When does giving a defendant information as to the possible consequences of his co-operation with the prosecution amount to an abuse of process? Probably never, unless threats of unlawful action are made: Mckinnon v United States of America [2008] UKHL 59 (30 July 2008).
Lord Brown, with whom all the Law Lords agreed, concluded (at 41):
“…It is difficult, indeed, to think of anything other than the threat of unlawful action which could fairly be said so to imperil the integrity of the extradition process as to require the accused, notwithstanding his having resisted the undue pressure, to be discharged irrespective of the strength of the case against him.”
Here, the appellant faced extradition on charges arising from his alleged interference, from his home in London, with military computers in the USA. The US authorities indicated to his lawyer that if he did not oppose extradition his co-operation would very likely result in a significantly lower sentence and in repatriation after a minimum time to serve the balance of the sentence in the UK. He resisted that inducement and argued that it amounted to an abuse of process to such an extent that the proceedings against him should be stayed.
Lord Brown observed (at 34) that plea bargaining is not unknown in the UK:
“…it is as well to recognise that the difference between the American system and our own is not perhaps so stark as the appellant's argument suggests. In this country too there is a clearly recognised discount for a plea of guilty: a basic discount of one-third for saving the cost of the trial, more if a guilty plea introduces other mitigating factors, and more still (usually one half to two thirds but exceptionally three-quarters or even beyond that) in the particular circumstances provided for by sections 71-75 of the Serious Organised Crime and Police Act 2005—see R v P; R v Blackburn [2007] EWCA Crim 2290. No less importantly, it is accepted practice in this country for the parties to hold off-the-record discussions whereby the prosecutor will accept pleas of guilty to lesser charges (or on a lesser factual basis) in return for a defendant's timely guilty plea. Indeed the entire premise of the principle established in Goodyear [2005] 1 WLR 2532 is that the parties will have reached an agreed basis of plea in private before the judge is approached. What, it must be appreciated, Goodyear forbids are judicial, not prosecutorial, indications of sentence. Indeed, Goodyear goes further than would be permitted in the United States by allowing the judge in certain circumstances to indicate what sentence he would pass.”

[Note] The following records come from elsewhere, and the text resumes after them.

(** * gpii-glob: include/exclude glob resolution over a filesystem subtree

    A shallow embedding of [gpii.glob] (the matching-and-pruning engine of
    the package) together with the properties its specification states.

    JavaScript strings are modelled as [string]: the sequence of 8-bit
    characters that is the UTF-8 encoding of the text.  Arrays are modelled
    as [list], a missing optional argument as [None] (or [false] for a
    boolean flag, since [undefined] is falsy). *)

From Stdlib Require Import String Ascii List Bool Arith NArith Lia Permutation Sorted.
From Stdlib Require OrderedTypeEx.
Import ListNotations.
Local Open Scope string_scope.
Local Open Scope list_scope.

(** ** JavaScript string primitives used by the package *)

Module JS.

(** [s.indexOf(needle)]: position of the first occurrence, [None] for -1. *)
Definition indexOf (s needle : string) : option nat := String.index 0 needle s.

(** [s.indexOf(needle) === 0] *)
Definition indexOf_is_0 (s needle : string) : bool :=
  match indexOf s needle with
  | Some 0 => true
  | _ => false
  end.

(** [s.indexOf(needle) !== -1] *)
Definition indexOf_found (s needle : string) : bool :=
  match indexOf s needle with
  | Some _ => true
  | None => false
  end.

(** [s.substring(1)] *)
Definition substring1 (s : string) : string :=
  String.substring 1 (String.length s - 1) s.

(** [s.split(sep)] for a one-character separator: never the empty array. *)
Fixpoint split (sep : ascii) (s : string) : list string :=
  match s with
  | EmptyString => [EmptyString]
  | String c s' =>
      if Ascii.eqb c sep then EmptyString :: split sep s'
      else match split sep s' with
           | [] => [String c EmptyString]
           | seg :: segs => String c seg :: segs
           end
  end.

(** [segments.join(sep)] *)
Definition join (sep : string) (segments : list string) : string :=
  String.concat sep segments.

(** [array.length] used as a condition. *)
Definition nonempty {A : Type} (l : list A) : bool :=
  match l with
  | [] => false
  | _ :: _ => true
  end.

(** [segments.slice(n)] *)
Definition slice {A : Type} (n : nat) (l : list A) : list A := skipn n l.

End JS.

(** ** Pattern classifier *)

(** [gpii.glob.positivePattern] *)
Definition positivePattern (pattern : string) : string :=
  if JS.indexOf_is_0 pattern "!" then JS.substring1 pattern else pattern.

(** [gpii.glob.positivePatterns] *)
Definition positivePatterns (patterns : list string) : list string :=
  filter (fun pattern => negb (JS.indexOf_is_0 pattern "!")) patterns.

(** [gpii.glob.negativePatterns] *)
Definition negativePatterns (patterns : list string) : list string :=
  map (fun pattern => JS.substring1 pattern)
      (filter (fun pattern => JS.indexOf_is_0 pattern "!") patterns).

(** ** Regular expressions

    The fragment of JavaScript regular expressions that the package's
    literals use: characters, character classes with ranges, sequencing,
    an optional group and the two anchors. *)

Module Regex.

Inductive item : Type :=
| One (c : ascii)
| Range (lo hi : ascii).

Inductive re : Type :=
| Chr (c : ascii)
| Cls (items : list item)
| Seq (r1 r2 : re)
| Opt (r : re)
| Bol
| Eol.

Definition in_item (c : ascii) (i : item) : bool :=
  match i with
  | One c' => Ascii.eqb c c'
  | Range lo hi =>
      Nat.leb (nat_of_ascii lo) (nat_of_ascii c) && Nat.leb (nat_of_ascii c) (nat_of_ascii hi)
  end.

(** All the ways [r] can match at the head of [s] (which starts at offset
    [pos] of the subject): the offset and the text left after each match. *)
Fixpoint matches_at (r : re) (pos : nat) (s : string) : list (nat * string) :=
  match r with
  | Chr c =>
      match s with
      | String c' s' => if Ascii.eqb c c' then [(S pos, s')] else []
      | EmptyString => []
      end
  | Cls items =>
      match s with
      | String c' s' => if existsb (in_item c') items then [(S pos, s')] else []
      | EmptyString => []
      end
  | Seq r1 r2 =>
      flat_map (fun m => matches_at r2 (fst m) (snd m)) (matches_at r1 pos s)
  | Opt r' => matches_at r' pos s ++ [(pos, s)]
  | Bol => if Nat.eqb pos 0 then [(pos, s)] else []
  | Eol =>
      match s with
      | EmptyString => [(pos, s)]
      | String _ _ => []
      end
  end.

Fixpoint search (r : re) (pos : nat) (s : string) : bool :=
  if JS.nonempty (matches_at r pos s) then true
  else match s with
       | EmptyString => false
       | String _ s' => search r (S pos) s'
       end.

(** Truthiness of [s.match(r)] for a regular expression without flags. *)
Definition test (r : re) (s : string) : bool := search r 0 s.

Fixpoint split_runs_from (is_sep : ascii -> bool) (prev_sep : bool) (s : string)
  : list string :=
  match s with
  | EmptyString => [EmptyString]
  | String c s' =>
      if is_sep c then
        if prev_sep then split_runs_from is_sep true s'
        else EmptyString :: split_runs_from is_sep true s'
      else match split_runs_from is_sep false s' with
           | [] => [String c EmptyString]
           | seg :: segs => String c seg :: segs
           end
  end.

(** [s.split(/[items]+/)]: split at every maximal run of class characters. *)
Definition split_runs (items : list item) (s : string) : list string :=
  split_runs_from (fun c => existsb (in_item c) items) false s.

End Regex.

(** ** Pattern validator *)

(** An invalid-pattern rule: the message and the test its regular expression
    performs.  Custom rules may carry any regular expression, hence any test. *)
Record Rule : Type := mkRule {
  message : string;
  pattern : string -> bool
}.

The circumstances of USA v Cobb [2001] 1 SCR 587 were distinguished, and it could not be said that here the prosecuting authority had attempted to interfere with the due process of the court, nor had it put undue pressure on the appellant to forego due legal process, and extradition here would not violate the fundamental principles of justice that underlie the community’s sense of fair play and decency, and neither would the appellant have paid an unconscionable price for insisting on his rights under English law (para 33 and 38).
We have become so accustomed to procedures like plea bargaining that it is difficult to see what is wrong with reducing a person’s sentence in exchange for a plea of guilty. Economic efficiency has become the dominant concern. It would be interesting to know how many people are adversely affected by this policy: how many convictions are obtained in this way, that could not be lawfully secured otherwise? What is the social cost of such “pragmatic” convictions, compared with the benefits of savings in court time and reduced expenditure on punishment?
[Update:] For a feet-on-the-ground appraisal of this case, see the comment by the English playwright Alan Bennett in Keeping On Keeping On (Faber & Faber, London, 2016), reproducing his diary entry for 31 July 2008, which reads: "A depressing judgement in the House of Lords. This is the not unexpected rejection of the appeal against extradition to the USA of Gary McKinnon, the computer programmer who, for no other reason than that it was there, hacked into the Pentagon computer. Unless the European Court has more courage and more sense than the Law Lords he faces an American prison. And for what? Cheek."
Subsequently, in what the Guardian on 16 October 2012 described as "a victory for common sense" Teresa May blocked the extradition.